*** Opening of DATASET RECORDS ***

(** The log is append-only: every input either leaves the logged events
    and the start time in place (possibly appending new events), or is a
    click on Record while not recording, which empties the log. *)
Theorem log_append_only (t : Z) (inp : Input) (a : App) :
  let a' := fst (appStep t inp a) in
  (exists new, recordedNotes (session a') = (recordedNotes (session a) ++ new)%list /\
               recordingStartTime (session a') = recordingStartTime (session a)) \/
  (inp = ClickRecord /\ isRecording (session a) = false /\ recordedNotes (session a') = []).
Proof.
  intros a'; subst a'; unfold appStep.
  destruct inp as [i | | | | ev].
  - left; exists []; rewrite app_nil_r.
    destruct (Instrument_eqb _ _); split; reflexivity.
  - destruct (isRecording (session a)) eqn:R.
    + left; exists []; rewrite app_nil_r; split; reflexivity.
    + right; repeat split.
  - left; exists []; rewrite app_nil_r.
    destruct (isRecording _); split; reflexivity.
  - left; exists []; rewrite app_nil_r.
    destruct (Nat.ltb _ _); [destruct (handleDownloadRecording _ _) |]; split; reflexivity.
  - left. destruct (panelStep _ _ _ _ _) as [p' outs]; simpl.
    destruct (applyOutputs_append t outs (session a)) as [new [R [_ [_ [S _]]]]].
    exists new; split; assumption.
Qed.

(** Which [onNotePlay] closures a panel event can call or register: the
    current render's props or the one the listeners already hold. *)
Definition fromClosures (props : HandleNotePlay) (p : Panel) (f : HandleNotePlay) : Prop :=
  f = props \/ f = l_onNotePlay (listener p).

Ltac closures_out :=
  let f := fresh "f" in let m := fresh "m" in let Hin := fresh "Hin" in
  intros f m Hin; simpl in Hin;
  repeat destruct Hin as [Hin | Hin]; try discriminate; try contradiction;
  injection Hin as <- _; unfold fromClosures; auto.

Lemma Piano_step_closures (props : HandleNotePlay) (t : Z) (ev : PEvent) (p : Panel) :
  (forall f m, In (NotePlayed f m) (snd (Piano.step props t ev p)) -> fromClosures props p f) /\
  fromClosures props p (l_onNotePlay (listener (fst (Piano.step props t ev p)))).
Proof.
  unfold Piano.step. destruct ev as [k | k | n |]; simpl.
  - unfold Piano.handleKeyDown.
    destruct (Piano.lookup _ _) as [n |]; [destruct (negb _) |]; simpl;
      (split; [closures_out | unfold fromClosures; auto]).
  - unfold Piano.handleKeyUp.
    destruct (Piano.lookup _ _) as [n |]; simpl;
      (split; [closures_out | unfold fromClosures; auto]).
  - unfold Piano.handleKeyPress.
    destruct (existsb _ _); simpl; (split; [closures_out | unfold fromClosures; auto]).
  - split; [closures_out | unfold fromClosures; auto].
Qed.

Lemma Drums_step_closures (props : HandleNotePlay) (t : Z) (ev : PEvent) (p : Panel) :
  (forall f m, In (NotePlayed f m) (snd (Drums.step props t ev p)) -> fromClosures props p f) /\
  fromClosures props p (l_onNotePlay (listener (fst (Drums.step props t ev p)))).
Proof.
  unfold Drums.step. destruct ev as [k | k | n |]; simpl.
  - unfold Drums.handleKeyDown.
    destruct (Drums.findByKey _) as [d |]; [destruct (negb _) |]; simpl;
      [unfold Drums.playDrum; destruct (Drums.synthsRef _) as [[] |]; simpl | |];
      (split; [closures_out | unfold fromClosures; auto]).
  - unfold Drums.handleKeyUp.
    destruct (Drums.findByKey _) as [d |]; simpl;
      (split; [closures_out | unfold fromClosures; auto]).
  - unfold Drums.handlePadClick.
    destruct (Drums.findByName _) as [d |]; simpl;
      [unfold Drums.playDrum; destruct (Drums.synthsRef _) as [[] |]; simpl |];
      (split; [closures_out | unfold fromClosures; auto]).
  - split; [closures_out | unfold fromClosures; auto].
Qed.

(** The closure held by the mounted panel's listeners was made under the
    currently selected instrument. *)
Definition listenerInstrumentOk (a : App) : Prop :=
  cap_activeInstrument (l_onNotePlay (listener (panel a))) = activeInstrument (session a).

Lemma panelStep_closures (i : Instrument) (props : HandleNotePlay) (t : Z)
    (ev : PEvent) (p : Panel) :
  (forall f m, In (NotePlayed f m) (snd (panelStep i props t ev p)) -> fromClosures props p f) /\
  fromClosures props p (l_onNotePlay (listener (fst (panelStep i props t ev p)))).
Proof. destruct i; [apply Piano_step_closures | apply Drums_step_closures]. Qed.
(** The key of a call of the cached method: the collector object, by its
    identity, and the process. *)
Definition key_eqb (a b : nat * Process) : bool :=
  (Nat.eqb (fst a) (fst b) && Process_eqb (snd a) (snd b))%bool.

(** [@functools.lru_cache(maxsize=4096)] on a method: [self] is part of the
    key. *)
Definition _get_golang_version (w : World) (self : nat) (process : Process)
  : M (option string) :=
  lru_cache key_eqb 4096 cache_golang_version set_cache_golang_version
    (fun key => _get_golang_version_body w (snd key)) (self, process).

Definition relevant_for_process (w : World) (self : nat) (process : Process) : M bool :=
  version <- _get_golang_version w self process ;;
  ret (match version with Some _ => true | None => false end).

End GolangPerfMetadata.

Module NodePerfMetadata.
Import Extern.

Definition relevant_for_process (w : World) (process : Process) : M bool :=
  is_process_basename_matching w process "^node$".

End NodePerfMetadata.

(** [collector.relevant_for_process(process)], by the class of the object. *)
Definition relevant_for_process (w : World) (c : PerfMetadata) (process : Process) : M bool :=
  match c with
  | a_GolangPerfMetadata self => GolangPerfMetadata.relevant_for_process w self process
  | a_NodePerfMetadata _ => NodePerfMetadata.relevant_for_process w process
  end.

(** [ProfileData(stacks, appid, app_metadata)]. *)
Record ProfileData : Type := mkProfileData {
  stacks : StackToSampleCount;
  appid : option string;
  app_metadata : option AppMetadata
}.

Module SystemProfiler.
Import Extern.

(** The fields [__init__] sets and no method assigns again; the list
    [_node_processes] lives in the state. *)
Record t : Type := mk {
  _frequency : Z;
  _duration : Z;
  _storage_dir : string;
  _perfs : list ref;
  _metadata_collectors : list PerfMetadata;
  _perf_fp : option ref;
  _perf_dwarf : option ref;
  perf_node_attach : bool
}.

Definition mode_in (perf_mode : string) (modes : list string) : bool :=
  existsb (String.eqb perf_mode) modes.

Definition opt_list {A : Type} (o : option A) : list A :=
  match o with
  | Some a => [a]
  | None => []
  end.

Definition __init__ (w : World) (frequency duration : Z) (storage_dir : string)
  (profile_spawned_processes : bool) (perf_mode : string) (perf_dwarf_stack_size : Z)
  (perf_inject perf_node_attach : bool) : M t :=
  base <- lift (ans_ProfilerBase_init w frequency duration storage_dir) ;;
  let frequency' := fst (fst base) in
  let duration' := snd (fst base) in
  let storage_dir' := snd base in
  golang <- new_collector ;;
  nodejs <- new_collector ;;
  modify (set_node_processes []) ;;;
  fp <-
    (if mode_in perf_mode ["fp"; "smart"] then
       r <- PerfProcess.__init__ frequency' (os_path_join storage_dir' ["perf.fp"])
              false perf_inject [] ;;
       ret (Some r)
     else ret None) ;;
  dwarf <-
    (if mode_in perf_mode ["dwarf"; "smart"] then
       r <- PerfProcess.__init__ frequency' (os_path_join storage_dir' ["perf.dwarf"])
              true false
              ["--call-graph"; ("dwarf," ++ str_int perf_dwarf_stack_size)%string] ;;
       ret (Some r)
     else ret None) ;;
  py_assert (match fp, dwarf with None, None => false | _, _ => true end) "" [] ;;;
  ret (mk frequency' duration' storage_dir' (opt_list fp ++ opt_list dwarf)
         [a_GolangPerfMetadata golang; a_NodePerfMetadata nodejs] fp dwarf perf_node_attach).

Definition start (w : World) (self : t) : M unit :=
  (if perf_node_attach self then
     found <- node.get_node_processes w ;;
     modify (set_node_processes found) ;;;
     s <- get_state ;;
     node.generate_map_for_node_processes w (_node_processes s)
   else ret tt) ;;;
  for_each (PerfProcess.start w) (_perfs self).

Definition stop (w : World) (self : t) : M unit :=
  (if perf_node_attach self then
     s <- get_state ;;
     running <- filter_by (is_process_running w) (_node_processes s) ;;
     modify (set_node_processes running) ;;;
     s <- get_state ;;
     node.clean_up_node_maps w (_node_processes s)
   else ret tt) ;;;
  for_each PerfProcess.stop (rev (_perfs self)).

(** The [for] loop of [_get_metadata], which returns from the first
    collector that is relevant. *)
Fixpoint first_relevant (w : World) (collectors : list PerfMetadata) (process : Process)
  : M (option AppMetadata) :=
  match collectors with
  | [] => ret None
  | c :: rest =>
      relevant <- relevant_for_process w c process ;;
      if relevant then get_metadata w c process else first_relevant w rest process
  end.

(** The [try] block of [_get_metadata]. *)
Definition _get_metadata_try (w : World) (self : t) (pid : Z) : M (option AppMetadata) :=
  process <- psutil_Process w pid ;;
  first_relevant w (_metadata_collectors self) process.

Definition _get_metadata (w : World) (self : t) (pid : Z) : M (option AppMetadata) :=
  if (Z.eqb pid 0 || Z.eqb pid (-1))%bool then ret None else
  try_except (_get_metadata_try w self pid) is_NoSuchProcess (fun _ => ret None).

(** [perf.wait_and_script() if perf is not None else None]. *)
Definition script_of (w : World) (perf : option ref) : M (option string) :=
  match perf with
  | Some r => text <- PerfProcess.wait_and_script w r ;; ret (Some text)
  | None => ret None
  end.

(** The dictionary comprehension of [snapshot], over the items of the
    merged dictionary. *)
Fixpoint with_metadata (w : World) (self : t) (items : list (Z * StackToSampleCount))
  : M (list (Z * ProfileData)) :=
  match items with
  | [] => ret []
  | (k, v) :: rest =>
      md <- _get_metadata w self k ;;
      others <- with_metadata w self rest ;;
      ret ((k, mkProfileData v None md) :: others)
  end.

(** The [if self.perf_node_attach:] block of [snapshot]. *)
Definition snapshot_node_attach (w : World) (self : t) : M unit :=
  if perf_node_attach self then
    s <- get_state ;;
    running <- filter_by (is_process_running w) (_node_processes s) ;;
    modify (set_node_processes running) ;;;
    found <- node.get_node_processes w ;;
    s <- get_state ;;
    let new_processes :=
      filter (fun process => negb (existsb (Process_eqb process) (_node_processes s))) found in
    node.generate_map_for_node_processes w new_processes ;;;
    modify (fun s => set_node_processes (_node_processes s ++ new_processes) s)
  else ret tt.

Definition snapshot (w : World) (self : t) : M (list (Z * ProfileData)) :=
  snapshot_node_attach w self ;;;
  stopped <- stop_event_wait w (_duration self) ;;
  (if stopped then raise StopEventSetException else ret tt) ;;;
  for_each PerfProcess.switch_output (_perfs self) ;;;
  fp <- script_of w (_perf_fp self) ;;
  dwarf <- script_of w (_perf_dwarf self) ;;
  merged <- lift (ans_merge_global_perfs w fp dwarf) ;;
  with_metadata w self merged.

End SystemProfiler.

(** ** Worlds and states for examples *)

Module Examples.

Definition no_perf : PerfProcess := mkPerfProcess 0 "" "fp" false [] None.

(** The state of a fresh interpreter. *)
Definition initial_state : state :=
  mkState [] (fun _ => no_perf) 0 [] [] [] [] 0.

(** A node inspector that answers every question well: the listing names one
    endpoint, and an evaluation returns [reply]. *)
Definition listing : json :=
  JList [JDict [("webSocketDebuggerUrl", JStr "ws://127.0.0.1:9229/session")]].

Definition listing_response : Response :=
  mkResponse 200 (Some "application/json; charset=UTF-8") "" (Some listing).

Definition evaluation (ty : string) (value : json) : received :=
  Json (JDict [("id", JInt 1);
               ("result", JDict [("result", JDict [("type", JStr ty); ("value", value)])])]).

(** A world in which every call succeeds; the oracles that matter to an
    example are its parameters. *)
Definition world
  (wait_event_answer : list event -> outcome unit)
  (stop_answer : list event -> wait_result)
  (get_answer : list event -> outcome Response)
  (recv_answer : list event -> outcome received)
  (exists_answer : list event -> bool)
  (psutil_answer : list event -> outcome Z)
  (nspid_answer : list event -> outcome Z) : World :=
  mkWorld "/usr/bin/perf" "/tmp/gprofiler_tmp"
    (fun _ => Some "")
    (fun fp dwarf => Ok [(0%Z, [("swapper;idle", 3)]); (42%Z, [("node;main", 7)])])
    (fun frequency duration storage_dir => Ok (frequency, duration, storage_dir))
    (fun _ => Ok (true, true))
    wait_event_answer
    (fun _ => [])
    (fun _ => Ok "/tmp/perf.fp.2022")
    (fun _ => Ok [])
    (fun _ => Ok tt)
    stop_answer
    (fun _ => true)
    (fun _ => Ok [])
    psutil_answer
    (fun _ => Ok None)
    (fun _ => Ok None)
    (fun _ => Ok false)
    (fun _ => Ok None)
    (fun _ => Ok "v16.3.2")
    (fun _ => Ok "/resources")
    (fun _ => Ok "abcdef0")
    (fun _ => Ok tt)
    get_answer
    (fun _ => Ok tt)
    (fun _ => Ok tt)
    (fun _ => Ok tt)
    recv_answer
    (fun _ => Ok "/proc/7/root")
    (fun _ => Ok "/proc/7/root/tmp/gprofiler_tmp/node_module/abcdef0/glibc/16")
    exists_answer
    (fun _ => Ok tt)
    (fun _ => Ok tt)
    (fun _ => Ok tt)
    (fun _ => Ok false)
    nspid_answer
    (fun _ => Ok "pid:[4026531836]")
    (fun _ => Ok tt).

*** Close of DATASET RECORDS ***

◆ THE PROBLEM
A single figure is required: the number of lines above in which the word "value" occurs.

◆ SOLUTION FOR THIS PROBLEM
2